-------- EXTRACTED ENTRIES --------
(** C8. An error of the warehouse client travels up unchanged. The
    executor raises exactly when the exchange fails, with that failure.
    An accessor raises exactly when the cache has no answer and its call of
    the executor raises, with the same exception. A pass ends with the
    error of the warehouse exactly when one occurred in it; then it
    occurred once and only the releases of the connection and cursor
    follow it: nothing is caught, retried or run afterwards. *)
Theorem failures_propagate :
  (∀ q w e, (sql_query q w).1 = Raise e ↔
     ∃ f, respond (clock w) q = Fails f ∧ e = WarehouseError f) ∧
  (∀ a w e, (call a w).1 = Raise e ↔
     cache_lookup (key a) w = None ∧
     (sql_query (template a) (emit (EvCall (key a).1 (key a).2) w)).1
       = Raise e) ∧
  (∀ ss w f,
     (EvFailed f ∈ during (app ss) w ↔
      (app ss w).1 = Raise (WarehouseError f)) ∧
     ((app ss w).1 = Raise (WarehouseError f) →
      failure_last (during (app ss) w) f)).
Proof.
  split; [|split].
  - intros q w e. rewrite sql_query_run. simpl.
    destruct (respond (clock w) q) as [f|df]; simpl.
    + split; [intros [= <-]; by exists f|]. by intros (f' & [= <-] & ->).
    + split; [done|]. by intros (f' & ? & _).
  - intros a w e. rewrite call_run, sql_query_run. simpl.
    destruct (cache_lookup (key a) w) as [df|]; simpl.
    + split; [done|]. by intros [? _].
    + destruct (respond (clock w) (template a)); simpl; intuition congruence.
  - intros ss w f.
    destruct (app_trace ss w) as (seg & Htr & _ & _ & Hfail & _).
    apply during_app in Htr. rewrite Htr.
    destruct (app ss w).1 as [[]|[| | | |f']]; simpl in *;
      try (split; [split; [intros Hin; by destruct (Hfail _ Hin)|done]|done]).
    split; [split|].
    + intros Hin. by rewrite (failure_last_only _ _ _ Hfail Hin).
    + intros [= ->]. destruct Hfail as (pre & post & -> & _). mem.
    + by intros [= ->].
Qed.
Lemma generateSectionPage_extends (pageNumber : option nat) (section : Section)
    (d : list Page) :
  let title := toUpperCase (sectionName section) in
  exists (first : Page) (rest : list Page) (more : list DrawOp),
    generateSectionPage lib world opts pageNumber section d = d ++ first :: rest
    /\ page_ops first
       = (pageHeader lib opts pageNumber
          ++ [ DrawRectangle (margin opts) (pageHeight lib - 60 - 20 - 10)
                 (pageWidth lib - margin opts * 2) (20 + 10 * 2);
               DrawText title
                 ((pageWidth lib
                   - widthOfTextAtSize (fontOf lib TimesRomanBold) title 20) / 2)
                 (pageHeight lib - 60 - 10 - 20 / 2) 20 TimesRomanBold ])
         ++ more.
Proof.
  intros title. unfold generateSectionPage. cbv zeta. fold title.
  set (s0 := mkSecSt (d ++ [newPage lib (pageHeader lib opts pageNumber)])
               (List.length d) (pageHeight lib - 60) pageNumber).
  set (rect := DrawRectangle (margin opts) (currentY s0 - 20 - 10)
                 (pageWidth lib - margin opts * 2) (20 + 10 * 2)).
  set (s1 := drawS rect s0).
  set (text := DrawText title
                 ((pageWidth lib
                   - widthOfTextAtSize (fontOf lib TimesRomanBold) title 20) / 2)
                 (currentY s1 - 10 - 20 / 2) 20 TimesRomanBold).
  set (s2 := down (20 + 10 * 2 + 20) (drawS text s1)).
  match goal with
  | |- context [pdfDoc ?s] =>
      assert (E : extends (List.length d) s2 s)
  end.
  { repeat first [ apply drawS_extends | apply down_extends | apply newPageBelow_extends ].
    apply fold_extends; [apply renderLineItem_extends | apply extends_refl]. }
  assert (V : (List.length d <= page s2 < List.length (pdfDoc s2))%nat).
  { cbn. rewrite !length_alter, length_app. cbn. lia. }
  assert (D2 : pdfDoc s2
               = d ++ [mkPage (pageWidth lib) (pageHeight lib)
                         ((pageHeader lib opts pageNumber ++ [rect]) ++ [text])]).
  { unfold s2, s1, s0. cbn [down drawS pdfDoc page]. unfold drawOnPage.
    rewrite !alter_app_r_alt by lia. rewrite Nat.sub_diag. reflexivity. }
  destruct (E V) as (V' & F & P).
  match type of E with
  | extends _ _ ?s => set (sf := s) in *
  end.
  destruct (P (mkPage (pageWidth lib) (pageHeight lib)
                 ((pageHeader lib opts pageNumber ++ [rect]) ++ [text])))
    as (first & more & Hf & Hops).
  { rewrite D2. rewrite lookup_app_r by lia. rewrite Nat.sub_diag. reflexivity. }
  exists first, (List.skipn (S (List.length d)) (pdfDoc sf)), more.
  split.
  - rewrite <- (List.firstn_skipn (List.length d) (pdfDoc sf)) at 1.
    rewrite F, D2, List.firstn_app, List.firstn_all, Nat.sub_diag. cbn [List.firstn].
    rewrite app_nil_r. f_equal. apply drop_S. exact Hf.
  - rewrite Hops. cbn [page_ops]. rewrite <- (app_assoc _ [rect] [text]). reflexivity.
Qed.


End SectionPages.

(** ** The page numbers of the complete report *)

Section ReportPages.
Import CompleteReport.

Variables (lib : PdfLib) (world : World) (opts : Options).

(** One iteration of the loop over the sections: the pages of the
    section are appended, the first of them carries the title, and the
    map records the number of pages before them plus 2. *)
Lemma sectionStep_appends (d : list Page) (m : gmap (list N) nat)
    (i : nat) (section : Section) :
  exists (first : Page) (rest : list Page),
    Report.sectionStep lib world opts (d, m) (i, section)
    = (d ++ first :: rest,
       <[ Toc.sectionKey i section := (List.length d + 2)%nat ]> m)
    /\ showsTitle (toUpperCase (sectionName section)) first = true.
Proof.
  unfold Report.sectionStep. cbv zeta.
  destruct (generateSectionPage_extends lib world opts
              (<[Toc.sectionKey i section := (List.length d + 2)%nat]> m
                 !! Toc.sectionKey i section) section d)
    as (first & rest & more & E & Hops).
  exists first, rest. rewrite E. split; [reflexivity|].
  unfold showsTitle. rewrite Hops. rewrite !List.existsb_app. cbn [List.existsb].
  rewrite bool_decide_eq_true_2 by reflexivity.
  replace (Qeq_bool 20 20) with true by reflexivity.
  cbn. rewrite !orb_true_r. reflexivity.
Qed.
--------
▶ [ABOUT THIS EXERCISE] Reproduce all the data precisely, word for word.

▶ [ANSWER TO THE EXERCISE]
(** C8. An error of the warehouse client travels up unchanged. The
    executor raises exactly when the exchange fails, with that failure.
    An accessor raises exactly when the cache has no answer and its call of
    the executor raises, with the same exception. A pass ends with the
    error of the warehouse exactly when one occurred in it; then it
    occurred once and only the releases of the connection and cursor
    follow it: nothing is caught, retried or run afterwards. *)
Theorem failures_propagate :
  (∀ q w e, (sql_query q w).1 = Raise e ↔
     ∃ f, respond (clock w) q = Fails f ∧ e = WarehouseError f) ∧
  (∀ a w e, (call a w).1 = Raise e ↔
     cache_lookup (key a) w = None ∧
     (sql_query (template a) (emit (EvCall (key a).1 (key a).2) w)).1
       = Raise e) ∧
  (∀ ss w f,
     (EvFailed f ∈ during (app ss) w ↔
      (app ss w).1 = Raise (WarehouseError f)) ∧
     ((app ss w).1 = Raise (WarehouseError f) →
      failure_last (during (app ss) w) f)).
Proof.
  split; [|split].
  - intros q w e. rewrite sql_query_run. simpl.
    destruct (respond (clock w) q) as [f|df]; simpl.
    + split; [intros [= <-]; by exists f|]. by intros (f' & [= <-] & ->).
    + split; [done|]. by intros (f' & ? & _).
  - intros a w e. rewrite call_run, sql_query_run. simpl.
    destruct (cache_lookup (key a) w) as [df|]; simpl.
    + split; [done|]. by intros [? _].
    + destruct (respond (clock w) (template a)); simpl; intuition congruence.
  - intros ss w f.
    destruct (app_trace ss w) as (seg & Htr & _ & _ & Hfail & _).
    apply during_app in Htr. rewrite Htr.
    destruct (app ss w).1 as [[]|[| | | |f']]; simpl in *;
      try (split; [split; [intros Hin; by destruct (Hfail _ Hin)|done]|done]).
    split; [split|].
    + intros Hin. by rewrite (failure_last_only _ _ _ Hfail Hin).
    + intros [= ->]. destruct Hfail as (pre & post & -> & _). mem.
    + by intros [= ->].
Qed.
Lemma generateSectionPage_extends (pageNumber : option nat) (section : Section)
    (d : list Page) :
  let title := toUpperCase (sectionName section) in
  exists (first : Page) (rest : list Page) (more : list DrawOp),
    generateSectionPage lib world opts pageNumber section d = d ++ first :: rest
    /\ page_ops first
       = (pageHeader lib opts pageNumber
          ++ [ DrawRectangle (margin opts) (pageHeight lib - 60 - 20 - 10)
                 (pageWidth lib - margin opts * 2) (20 + 10 * 2);
               DrawText title
                 ((pageWidth lib
                   - widthOfTextAtSize (fontOf lib TimesRomanBold) title 20) / 2)
                 (pageHeight lib - 60 - 10 - 20 / 2) 20 TimesRomanBold ])
         ++ more.
Proof.
  intros title. unfold generateSectionPage. cbv zeta. fold title.
  set (s0 := mkSecSt (d ++ [newPage lib (pageHeader lib opts pageNumber)])
               (List.length d) (pageHeight lib - 60) pageNumber).
  set (rect := DrawRectangle (margin opts) (currentY s0 - 20 - 10)
                 (pageWidth lib - margin opts * 2) (20 + 10 * 2)).
  set (s1 := drawS rect s0).
  set (text := DrawText title
                 ((pageWidth lib
                   - widthOfTextAtSize (fontOf lib TimesRomanBold) title 20) / 2)
                 (currentY s1 - 10 - 20 / 2) 20 TimesRomanBold).
  set (s2 := down (20 + 10 * 2 + 20) (drawS text s1)).
  match goal with
  | |- context [pdfDoc ?s] =>
      assert (E : extends (List.length d) s2 s)
  end.
  { repeat first [ apply drawS_extends | apply down_extends | apply newPageBelow_extends ].
    apply fold_extends; [apply renderLineItem_extends | apply extends_refl]. }
  assert (V : (List.length d <= page s2 < List.length (pdfDoc s2))%nat).
  { cbn. rewrite !length_alter, length_app. cbn. lia. }
  assert (D2 : pdfDoc s2
               = d ++ [mkPage (pageWidth lib) (pageHeight lib)
                         ((pageHeader lib opts pageNumber ++ [rect]) ++ [text])]).
  { unfold s2, s1, s0. cbn [down drawS pdfDoc page]. unfold drawOnPage.
    rewrite !alter_app_r_alt by lia. rewrite Nat.sub_diag. reflexivity. }
  destruct (E V) as (V' & F & P).
  match type of E with
  | extends _ _ ?s => set (sf := s) in *
  end.
  destruct (P (mkPage (pageWidth lib) (pageHeight lib)
                 ((pageHeader lib opts pageNumber ++ [rect]) ++ [text])))
    as (first & more & Hf & Hops).
  { rewrite D2. rewrite lookup_app_r by lia. rewrite Nat.sub_diag. reflexivity. }
  exists first, (List.skipn (S (List.length d)) (pdfDoc sf)), more.
  split.
  - rewrite <- (List.firstn_skipn (List.length d) (pdfDoc sf)) at 1.
    rewrite F, D2, List.firstn_app, List.firstn_all, Nat.sub_diag. cbn [List.firstn].
    rewrite app_nil_r. f_equal. apply drop_S. exact Hf.
  - rewrite Hops. cbn [page_ops]. rewrite <- (app_assoc _ [rect] [text]). reflexivity.
Qed.


End SectionPages.

(** ** The page numbers of the complete report *)

Section ReportPages.
Import CompleteReport.

Variables (lib : PdfLib) (world : World) (opts : Options).

(** One iteration of the loop over the sections: the pages of the
    section are appended, the first of them carries the title, and the
    map records the number of pages before them plus 2. *)
Lemma sectionStep_appends (d : list Page) (m : gmap (list N) nat)
    (i : nat) (section : Section) :
  exists (first : Page) (rest : list Page),
    Report.sectionStep lib world opts (d, m) (i, section)
    = (d ++ first :: rest,
       <[ Toc.sectionKey i section := (List.length d + 2)%nat ]> m)
    /\ showsTitle (toUpperCase (sectionName section)) first = true.
Proof.
  unfold Report.sectionStep. cbv zeta.
  destruct (generateSectionPage_extends lib world opts
              (<[Toc.sectionKey i section := (List.length d + 2)%nat]> m
                 !! Toc.sectionKey i section) section d)
    as (first & rest & more & E & Hops).
  exists first, rest. rewrite E. split; [reflexivity|].
  unfold showsTitle. rewrite Hops. rewrite !List.existsb_app. cbn [List.existsb].
  rewrite bool_decide_eq_true_2 by reflexivity.
  replace (Qeq_bool 20 20) with true by reflexivity.
  cbn. rewrite !orb_true_r. reflexivity.
Qed.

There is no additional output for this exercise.